Data extracted from a collection:

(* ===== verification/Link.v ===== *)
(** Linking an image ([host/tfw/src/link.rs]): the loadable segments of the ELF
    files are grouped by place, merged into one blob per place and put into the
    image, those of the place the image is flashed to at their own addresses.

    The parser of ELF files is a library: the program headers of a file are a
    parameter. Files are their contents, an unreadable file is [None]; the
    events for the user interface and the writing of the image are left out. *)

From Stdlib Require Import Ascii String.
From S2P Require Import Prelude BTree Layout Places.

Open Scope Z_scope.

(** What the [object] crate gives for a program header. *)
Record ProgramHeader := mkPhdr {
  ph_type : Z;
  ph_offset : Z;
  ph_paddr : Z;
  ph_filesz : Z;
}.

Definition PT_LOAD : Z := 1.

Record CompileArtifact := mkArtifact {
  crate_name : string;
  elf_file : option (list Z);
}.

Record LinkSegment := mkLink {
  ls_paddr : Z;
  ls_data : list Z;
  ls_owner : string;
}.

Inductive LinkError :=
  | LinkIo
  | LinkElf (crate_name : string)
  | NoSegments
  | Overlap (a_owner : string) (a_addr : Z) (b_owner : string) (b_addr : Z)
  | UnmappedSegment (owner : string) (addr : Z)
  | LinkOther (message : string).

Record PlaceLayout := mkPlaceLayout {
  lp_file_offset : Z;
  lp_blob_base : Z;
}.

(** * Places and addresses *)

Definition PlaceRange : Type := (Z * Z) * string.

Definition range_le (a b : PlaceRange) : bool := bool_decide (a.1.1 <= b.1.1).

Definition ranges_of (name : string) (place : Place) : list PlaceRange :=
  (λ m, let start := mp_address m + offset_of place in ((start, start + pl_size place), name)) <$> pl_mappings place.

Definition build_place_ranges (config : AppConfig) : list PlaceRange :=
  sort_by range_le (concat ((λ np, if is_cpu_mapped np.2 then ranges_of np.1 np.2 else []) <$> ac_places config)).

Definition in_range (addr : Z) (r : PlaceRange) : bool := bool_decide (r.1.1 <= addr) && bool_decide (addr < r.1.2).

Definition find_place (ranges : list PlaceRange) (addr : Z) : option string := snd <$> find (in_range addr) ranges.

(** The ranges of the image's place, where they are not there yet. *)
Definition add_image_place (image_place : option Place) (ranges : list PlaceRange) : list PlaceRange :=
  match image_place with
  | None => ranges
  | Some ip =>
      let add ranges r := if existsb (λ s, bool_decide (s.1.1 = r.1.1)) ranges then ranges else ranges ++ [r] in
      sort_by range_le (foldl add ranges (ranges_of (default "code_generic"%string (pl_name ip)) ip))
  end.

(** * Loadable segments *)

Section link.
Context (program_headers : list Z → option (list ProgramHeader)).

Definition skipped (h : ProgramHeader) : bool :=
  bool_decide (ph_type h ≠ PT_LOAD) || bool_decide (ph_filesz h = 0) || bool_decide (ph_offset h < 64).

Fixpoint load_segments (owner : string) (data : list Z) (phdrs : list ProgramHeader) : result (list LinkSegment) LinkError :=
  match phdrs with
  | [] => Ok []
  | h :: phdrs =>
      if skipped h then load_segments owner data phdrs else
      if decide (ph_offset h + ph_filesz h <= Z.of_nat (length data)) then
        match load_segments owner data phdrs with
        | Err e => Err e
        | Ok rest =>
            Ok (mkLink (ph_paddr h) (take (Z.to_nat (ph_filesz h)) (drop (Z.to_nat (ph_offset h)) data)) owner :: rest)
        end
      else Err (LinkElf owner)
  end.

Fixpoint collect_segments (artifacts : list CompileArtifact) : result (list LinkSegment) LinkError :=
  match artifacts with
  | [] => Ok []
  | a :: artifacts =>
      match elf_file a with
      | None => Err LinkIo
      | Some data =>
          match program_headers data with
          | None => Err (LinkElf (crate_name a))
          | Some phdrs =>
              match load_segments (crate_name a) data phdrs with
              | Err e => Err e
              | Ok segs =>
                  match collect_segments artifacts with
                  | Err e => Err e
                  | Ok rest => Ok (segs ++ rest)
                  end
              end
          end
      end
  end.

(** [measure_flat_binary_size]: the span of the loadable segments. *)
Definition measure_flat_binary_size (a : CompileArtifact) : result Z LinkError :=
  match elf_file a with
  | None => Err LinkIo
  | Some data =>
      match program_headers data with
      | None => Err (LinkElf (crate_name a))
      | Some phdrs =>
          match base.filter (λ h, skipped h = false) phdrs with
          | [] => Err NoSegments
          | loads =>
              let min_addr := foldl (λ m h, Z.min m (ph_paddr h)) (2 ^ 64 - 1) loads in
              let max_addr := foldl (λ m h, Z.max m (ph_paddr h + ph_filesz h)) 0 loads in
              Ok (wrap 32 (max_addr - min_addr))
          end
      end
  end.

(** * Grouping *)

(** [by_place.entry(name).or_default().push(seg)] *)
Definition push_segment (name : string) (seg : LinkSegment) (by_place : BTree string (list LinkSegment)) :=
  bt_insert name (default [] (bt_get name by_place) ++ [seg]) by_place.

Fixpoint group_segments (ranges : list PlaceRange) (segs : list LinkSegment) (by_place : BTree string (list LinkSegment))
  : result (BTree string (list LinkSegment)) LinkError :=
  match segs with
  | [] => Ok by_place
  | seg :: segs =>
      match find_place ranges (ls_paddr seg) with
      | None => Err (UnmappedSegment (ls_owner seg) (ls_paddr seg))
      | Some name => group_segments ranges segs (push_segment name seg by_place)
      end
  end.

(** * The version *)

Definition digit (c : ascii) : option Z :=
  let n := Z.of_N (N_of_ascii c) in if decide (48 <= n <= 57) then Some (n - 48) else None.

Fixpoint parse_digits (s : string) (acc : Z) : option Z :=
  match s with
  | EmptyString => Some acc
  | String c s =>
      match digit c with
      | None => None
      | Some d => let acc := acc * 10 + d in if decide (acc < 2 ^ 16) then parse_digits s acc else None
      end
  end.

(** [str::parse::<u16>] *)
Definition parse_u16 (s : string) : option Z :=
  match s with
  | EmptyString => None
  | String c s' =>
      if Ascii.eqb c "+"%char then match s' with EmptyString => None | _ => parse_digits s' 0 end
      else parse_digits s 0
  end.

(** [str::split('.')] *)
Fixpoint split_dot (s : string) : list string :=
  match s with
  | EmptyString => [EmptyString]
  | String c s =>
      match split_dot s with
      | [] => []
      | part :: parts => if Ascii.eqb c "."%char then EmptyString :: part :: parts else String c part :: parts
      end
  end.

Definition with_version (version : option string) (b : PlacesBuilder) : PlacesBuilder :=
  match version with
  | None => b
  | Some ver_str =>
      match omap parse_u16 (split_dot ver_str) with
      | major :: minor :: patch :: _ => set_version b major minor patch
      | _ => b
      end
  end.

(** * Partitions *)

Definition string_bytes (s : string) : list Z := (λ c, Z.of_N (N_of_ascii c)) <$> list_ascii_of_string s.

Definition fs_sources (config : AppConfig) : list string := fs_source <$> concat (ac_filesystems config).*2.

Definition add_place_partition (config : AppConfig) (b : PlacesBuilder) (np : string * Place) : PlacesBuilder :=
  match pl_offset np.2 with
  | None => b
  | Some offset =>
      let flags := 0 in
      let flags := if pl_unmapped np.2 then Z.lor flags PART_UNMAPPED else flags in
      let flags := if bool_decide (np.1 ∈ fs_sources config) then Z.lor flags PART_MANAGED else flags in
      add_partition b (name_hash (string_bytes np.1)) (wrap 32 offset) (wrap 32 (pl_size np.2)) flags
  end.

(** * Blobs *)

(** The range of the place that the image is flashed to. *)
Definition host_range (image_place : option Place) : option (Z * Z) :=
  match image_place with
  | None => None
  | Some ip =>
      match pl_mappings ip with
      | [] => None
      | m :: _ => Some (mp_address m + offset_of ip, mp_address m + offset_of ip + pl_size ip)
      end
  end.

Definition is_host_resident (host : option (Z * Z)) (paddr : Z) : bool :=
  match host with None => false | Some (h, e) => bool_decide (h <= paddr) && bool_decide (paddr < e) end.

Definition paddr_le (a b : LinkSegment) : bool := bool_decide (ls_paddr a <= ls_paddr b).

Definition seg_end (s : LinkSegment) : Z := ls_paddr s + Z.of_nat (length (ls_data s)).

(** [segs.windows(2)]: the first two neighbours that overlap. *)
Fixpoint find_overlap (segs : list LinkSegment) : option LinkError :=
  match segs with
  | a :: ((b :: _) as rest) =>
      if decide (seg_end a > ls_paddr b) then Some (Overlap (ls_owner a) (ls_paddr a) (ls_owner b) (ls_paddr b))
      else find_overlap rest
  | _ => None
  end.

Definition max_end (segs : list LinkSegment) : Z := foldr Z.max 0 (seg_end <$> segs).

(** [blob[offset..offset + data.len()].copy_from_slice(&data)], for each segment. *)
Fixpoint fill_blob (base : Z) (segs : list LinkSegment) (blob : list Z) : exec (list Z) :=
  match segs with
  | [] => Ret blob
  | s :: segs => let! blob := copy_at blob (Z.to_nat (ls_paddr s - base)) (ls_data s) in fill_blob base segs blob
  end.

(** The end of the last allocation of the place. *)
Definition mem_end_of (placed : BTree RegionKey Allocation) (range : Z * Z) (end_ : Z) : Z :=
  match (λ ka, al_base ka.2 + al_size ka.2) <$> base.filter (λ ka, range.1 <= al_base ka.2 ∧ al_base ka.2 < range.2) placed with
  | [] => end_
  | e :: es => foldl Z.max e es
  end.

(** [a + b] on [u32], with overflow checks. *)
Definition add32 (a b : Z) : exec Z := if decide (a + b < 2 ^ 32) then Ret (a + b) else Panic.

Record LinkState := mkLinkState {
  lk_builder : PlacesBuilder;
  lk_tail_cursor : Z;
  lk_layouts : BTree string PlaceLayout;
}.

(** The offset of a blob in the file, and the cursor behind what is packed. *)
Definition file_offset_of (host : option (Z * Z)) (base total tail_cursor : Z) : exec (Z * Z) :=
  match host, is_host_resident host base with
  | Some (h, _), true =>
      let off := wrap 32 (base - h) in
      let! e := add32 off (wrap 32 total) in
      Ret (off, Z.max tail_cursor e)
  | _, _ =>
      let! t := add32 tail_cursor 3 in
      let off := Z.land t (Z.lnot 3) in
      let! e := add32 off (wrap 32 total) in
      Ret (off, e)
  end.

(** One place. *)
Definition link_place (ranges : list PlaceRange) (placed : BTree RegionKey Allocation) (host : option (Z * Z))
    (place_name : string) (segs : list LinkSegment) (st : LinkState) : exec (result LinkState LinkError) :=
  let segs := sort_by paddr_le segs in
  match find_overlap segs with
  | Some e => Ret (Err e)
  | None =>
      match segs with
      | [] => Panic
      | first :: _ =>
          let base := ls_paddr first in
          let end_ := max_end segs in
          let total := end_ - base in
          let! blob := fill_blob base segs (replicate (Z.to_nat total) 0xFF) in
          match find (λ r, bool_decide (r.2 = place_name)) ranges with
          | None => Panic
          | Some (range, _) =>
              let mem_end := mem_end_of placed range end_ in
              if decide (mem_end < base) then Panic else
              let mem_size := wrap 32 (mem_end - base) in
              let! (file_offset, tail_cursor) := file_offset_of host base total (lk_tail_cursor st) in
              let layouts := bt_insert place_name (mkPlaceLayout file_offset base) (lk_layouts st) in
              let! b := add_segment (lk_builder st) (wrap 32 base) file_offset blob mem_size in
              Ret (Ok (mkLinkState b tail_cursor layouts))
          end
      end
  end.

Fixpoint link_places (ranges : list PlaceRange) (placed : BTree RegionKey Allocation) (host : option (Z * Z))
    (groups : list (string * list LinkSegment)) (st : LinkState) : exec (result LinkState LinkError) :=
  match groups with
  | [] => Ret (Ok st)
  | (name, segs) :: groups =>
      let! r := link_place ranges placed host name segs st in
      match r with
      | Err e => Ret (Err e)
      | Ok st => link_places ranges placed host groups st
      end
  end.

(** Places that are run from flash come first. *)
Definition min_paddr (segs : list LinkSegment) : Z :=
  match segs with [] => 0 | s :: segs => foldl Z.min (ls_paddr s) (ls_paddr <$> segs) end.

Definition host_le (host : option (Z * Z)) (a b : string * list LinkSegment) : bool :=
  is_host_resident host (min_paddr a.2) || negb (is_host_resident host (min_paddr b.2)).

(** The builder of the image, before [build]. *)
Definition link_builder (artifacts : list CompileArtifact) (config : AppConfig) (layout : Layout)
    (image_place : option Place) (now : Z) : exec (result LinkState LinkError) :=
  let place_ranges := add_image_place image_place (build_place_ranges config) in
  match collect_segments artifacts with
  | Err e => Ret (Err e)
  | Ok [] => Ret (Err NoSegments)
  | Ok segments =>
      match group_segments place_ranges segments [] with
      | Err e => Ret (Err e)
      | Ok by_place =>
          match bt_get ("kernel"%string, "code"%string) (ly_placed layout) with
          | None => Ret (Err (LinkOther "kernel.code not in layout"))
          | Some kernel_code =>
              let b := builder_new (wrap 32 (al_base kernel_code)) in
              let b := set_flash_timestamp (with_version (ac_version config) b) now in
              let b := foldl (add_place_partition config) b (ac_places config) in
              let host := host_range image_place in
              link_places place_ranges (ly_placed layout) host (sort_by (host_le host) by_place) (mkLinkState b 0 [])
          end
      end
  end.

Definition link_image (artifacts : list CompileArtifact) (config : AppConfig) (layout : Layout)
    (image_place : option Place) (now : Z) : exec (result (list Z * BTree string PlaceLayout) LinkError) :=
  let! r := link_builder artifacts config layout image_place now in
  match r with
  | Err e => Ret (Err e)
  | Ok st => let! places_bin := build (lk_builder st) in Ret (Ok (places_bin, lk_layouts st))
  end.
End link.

Work to be completed
From the opening line of the data above through the line holding "The parser of", give every line again exactly as it stands.

Written response
(* ===== verification/Link.v ===== *)
(** Linking an image ([host/tfw/src/link.rs]): the loadable segments of the ELF
    files are grouped by place, merged into one blob per place and put into the
    image, those of the place the image is flashed to at their own addresses.

    The parser of ELF files is a library: the program headers of a file are a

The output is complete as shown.